Thema Vielfalt – Ein Curriculum für Lernende statt ein Lehrplan für Lehrende

JudithH:
Gestern und vorgestern war ich für ein Projekttreffen der «European Agency for Special Needs and Inclusive Education» in Glasgow. Drei «Learning Communities» aus Schottland, Italien und Polen bilden das Herz des Projekts «Raising Achievement for All Learners – Quality in Inclusive Education». Die Schulnetzwerke wurden ausgewählt, weil sie bereits heute sehr erfolgreich den Kompetenzerwerb ihrer heterogenen Schülerschaft sichern und sich bereit erklärt haben, mittels partizipativer Aktionsforschung ein Jahr auf ihrem Weg begleitet zu werden. Zum Beispiel die Calderglen Learning Community, die 12 Primar- und Sekundarschulen sowie eine Sonderschule zu einer Lerngemeinschaft zusammenbringt.

Zurück in Zürich beschäftigen mich zwei Dinge, wenn ich mir eine durchschnittliche Schweizer Lehrperson vorstelle und an die Umsetzung des Lehrplans 21 denke: Erstens, die Selbstverständlichkeit, mit der diese Learning Communities Diversität als Chance wahrnehmen und nutzen und zweitens, die Vision des schottischen «Curriculum for Excellence», das wegen seines «Commitments to Social Inclusiveness» von der OECD gelobt wurde.

Das schottische Curriculum baut auf der Prämisse auf, dass Kinder befähigt werden müssen, erfolgreiche Lernende, selbstsichere Individuen, verantwortungsvolle Bürger und wirksame Beitragende zu werden. Dabei steht die Gesamtheit der Erfahrungen im Zentrum, die gemacht werden, um die dazu erforderlichen Fähigkeiten und Eigenschaften zu entwickeln. Das Curriculum orientiert sich an: (1) Bildungsinhalte und Fächer, (2) Interdisziplinäres Lernen, (3) Ethos und Leben in der Schule, (4) Gelegenheiten für persönlichen Erfolg. Gegenwärtig wird diskutiert, die «Curriculum Areas and Subjects» von acht auf fünf zu reduzieren. Bei uns gäbe das einen Aufstand (nicht nur unter den Fachdidaktikern!), in Schottland erhofft man sich einen Innovationsschub in den Schulen.

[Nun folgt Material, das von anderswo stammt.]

(* ===== verification/BatchProofs.v ===== *)
(** The guarded batch of ref-table edits, [apply_batch] of [cas/src/store.rs]: compare and
    swap on the edit version, all edits or none. *)

From stdpp Require Import strings.
From S2P Require Import Prelude Bytes Dev BTree Disk Recovery Prolly ChunkStore Extents ChunkProofs Overlay Chunker File Tree Gc Engine StoreOps CommitProofs EngineProofs CommitAtomic.

(** ** Staging *)

Lemma edit_refs t name e t' : apply_ref_edit t name e = Ok t' → rt_refs t' = rt_refs t.
Proof.
  assert (∀ id f, edit_snapshot t name id f = Ok t' → rt_refs t' = rt_refs t) as Hsnap by (intros id f; unfold edit_snapshot; destruct (bt_get _ _); [by intros [= <-]|done]).
  destruct e as [id|id class|id parent|id msg|tag id|tag]; cbn [apply_ref_edit].
  - unfold drop_snapshot. destruct (bt_get _ _); [|done]. destruct (pinned _ _ _); [done|]. by intros [= <-].
  - destruct (_ <? _); [done|]. apply Hsnap.
  - destruct (match parent with Some p => _ | None => _ end); [done|]. apply Hsnap.
  - apply Hsnap.
  - destruct (negb _); [done|]. by intros [= <-].
  - destruct (bt_get tag (rt_tags t)) as [[r i]|]; [case_bool_decide|]; by intros [= <-].
Qed.
Lemma stage_refs edits t name t' : stage_edits t name edits = Ok t' → rt_refs t' = rt_refs t.
Proof.
  revert t. induction edits as [|e edits IH]; intros t; cbn [stage_edits]; [by intros [= <-]|]. destruct (apply_ref_edit t name e) as [t1|] eqn:E; [|done]. intros H. by rewrite (IH t1 H), (edit_refs _ _ _ _ E).
Qed.

(** ** Edit versions *)

Definition bumped (e : RefEntry) : RefEntry := MkRefEntry (re_root e) (re_generation e) (re_next_snap_id e) (re_edit_version e + 1).

Lemma bump_ref_spec t n t' :
  bt_sorted (rt_refs t) → bump_ref t n = Some t' →
  rt_snaps t' = rt_snaps t ∧ rt_tags t' = rt_tags t ∧ bt_sorted (rt_refs t') ∧ bt_get n (rt_refs t') = bumped <$> bt_get n (rt_refs t) ∧ ∀ k, k ≠ n → bt_get k (rt_refs t') = bt_get k (rt_refs t).
Proof.
  intros Hs. unfold bump_ref. destruct (bt_get n (rt_refs t)) as [e|] eqn:E; [|intros [= <-]; by rewrite E]. case_decide; [|done]. intros [= <-]. cbn [set_ref rt_snaps rt_tags rt_refs]. split_and!; [done|done|by apply bt_insert_sorted| |].
  - by rewrite get_insert, decide_True.
  - intros k Hk. by rewrite get_insert, decide_False.
Qed.

Lemma bump_refs_spec names t t' :
  bt_sorted (rt_refs t) → NoDup names → bump_refs names t = Some t' →
  rt_snaps t' = rt_snaps t ∧ rt_tags t' = rt_tags t ∧ ∀ k, bt_get k (rt_refs t') = if decide (k ∈ names) then bumped <$> bt_get k (rt_refs t) else bt_get k (rt_refs t).
Proof.
  revert t. induction names as [|n names IH]; intros t Hs Hd; cbn [bump_refs].
  { intros [= <-]. split_and!; [done|done|]. intros k. by rewrite decide_False by apply not_elem_of_nil. }
  apply NoDup_cons in Hd as [Hn Hd]. destruct (bump_ref t n) as [t1|] eqn:E; [|done]. destruct (bump_ref_spec _ _ _ Hs E) as (H1 & H2 & H3 & H4 & H5). cbn. intros Hb. destruct (IH t1 H3 Hd Hb) as (K1 & K2 & K3).
  split_and!; [congruence|congruence|]. intros k. rewrite K3. destruct (decide (k = n)) as [->|Hk].
  - by rewrite decide_False, decide_True by (done || by left).
  - rewrite H5 by done. destruct (decide (k ∈ names)); [by rewrite decide_True by (by right)|]. by rewrite decide_False by (intros [?|?]%elem_of_cons; done).
Qed.

Lemma keys_nodup {K V : Type} `{Ord K} (m : list (K * V)) : bt_sorted m → NoDup m.*1.
Proof.
  induction m as [|[k v] m IH]; cbn; [constructor|]. intros [H1 H2]. apply NoDup_cons. split; [|by apply IH]. intros ([k' v'] & -> & Hin)%list_elem_of_fmap. by apply (lt_irrefl k'), (H1 k' v').
Qed.

Section batch.
Context (hash_of : list Z → Hash) `{!HashLaws hash_of}.
Implicit Types (s : Store CrashDev).

(** The engine with an edited table. *)
Definition staged_store (name : list Z) (staged : RefTable) s : Store CrashDev := set_dirty_refs (bt_insert name tt (st_dirty_refs s)) (set_table staged s).

Lemma engine_table s m ops name staged : engine_ok hash_of s m ops → engine_ok hash_of (staged_store name staged s) m ops.
Proof using Type. intros []. by split. Qed.

Lemma batch_refused s name v edits e :
  bt_get name (rt_refs (st_table s)) = Some e →
  (re_edit_version e ≠ v → apply_batch hash_of name v edits s = Ret (Err (VersionMismatch (re_edit_version e)), s)) ∧
  (re_edit_version e = v → ∀ x, stage_edits (st_table s) name edits = Err x → apply_batch hash_of name v edits s = Ret (Err x, s)).
Proof using Type.
  intros He. unfold apply_batch, mbind, eng_bind, find_ref, ok_or. rewrite He. cbv beta iota. split.
  - intros Hv. by rewrite (proj2 (Z.eqb_neq _ _)) by done.
  - intros -> x Hx. rewrite Z.eqb_refl. cbn [negb]. unfold asks. cbv beta iota. unfold try. by rewrite Hx.
Qed.

Lemma batch_runs s name v edits e staged :
  bt_get name (rt_refs (st_table s)) = Some e → re_edit_version e = v → stage_edits (st_table s) name edits = Ok staged →
  apply_batch hash_of name v edits s =
    match commit hash_of (staged_store name staged s) with
    | Ret (Ok _, s') => match edit_version s' name with Some v' => Ret (Ok v', s') | None => Panic end
    | Ret (Err e, s') => Ret (Err e, s')
    | Panic => Panic
    | NoFuel => NoFuel
    end.
Proof using Type.
  intros He Hv Hst. unfold apply_batch, mbind, eng_bind, find_ref, ok_or. rewrite He. cbv beta iota. rewrite Hv, Z.eqb_refl. cbn [negb]. unfold asks. cbv beta iota. unfold try. rewrite Hst. unfold update, touch_ref, update. cbv beta iota.
  change (set_dirty_refs _ (set_table staged s)) with (staged_store name staged s). destruct (commit hash_of (staged_store name staged s)) as [[[u|x] s']| |]; [|done..]. unfold unwrap_some. by destruct (edit_version s' name).
Qed.

(** What the table a batch commits holds. *)
Lemma batch_table s name edits e staged t :
  bt_sorted (rt_refs (st_table s)) → bt_sorted (st_dirty_refs s) → bt_get name (rt_refs (st_table s)) = Some e → stage_edits (st_table s) name edits = Ok staged →
  bump_refs (st_dirty_refs (staged_store name staged s)).*1 staged = Some t →
  rt_snaps t = rt_snaps staged ∧ rt_tags t = rt_tags staged ∧ bt_get name (rt_refs t) = Some (bumped e).
Proof using Type.
  intros Hs Hd He Hst Hb. pose proof (stage_refs _ _ _ _ Hst) as Hr. cbn [staged_store st_dirty_refs set_dirty_refs] in Hb. pose proof (bt_insert_sorted _ name tt Hd) as Hsd.
  destruct (bump_refs_spec _ staged t ltac:(by rewrite Hr) (keys_nodup _ Hsd) Hb) as (H1 & H2 & H3). split_and!; [done|done|]. rewrite H3, Hr, He, decide_True; [done|].
  apply (list_elem_of_fmap_2 fst _ (name, tt)), bt_get_elem; [done|]. by rewrite get_insert, decide_True.
Qed.
End batch.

Im Zentrum steht die Frage: «Was spricht die Kinder und Jugendlichen an, wo sind sie engagiert?» Die Aufgabe der Lehrpersonen ist es, genau dort anzusetzen und Lerngelegenheiten im Sinne des «Curriculum for Excellence» zu gestalten. Denn nur so können alle Schülerinnen und Schüler erreicht werden. Doch dazu braucht es ein flexibles Curriculum, das den Schulen den notwendigen Gestaltungsraum gibt und es braucht Schulen, welche diesen zu nutzen wissen. Ein Beispiel: Wer käme bei uns auf die Idee, einen Sportanlass wie «Weltklasse Zürich» zum Lernanlass zu machen? Education Scotland ermöglicht dies mit dem Programm «Game on Scotland»; die Calderglen High School nutzte die Chance zur Entwicklung ihrer «School Values».

Weshalb nur haben wir diese Fixierung auf Schulfächer im Lehrplan 21, wo doch im Leben das Wissen ganz anders verknüpft sein muss – ausser man strebt eine traditionelle, akademische Karriere an?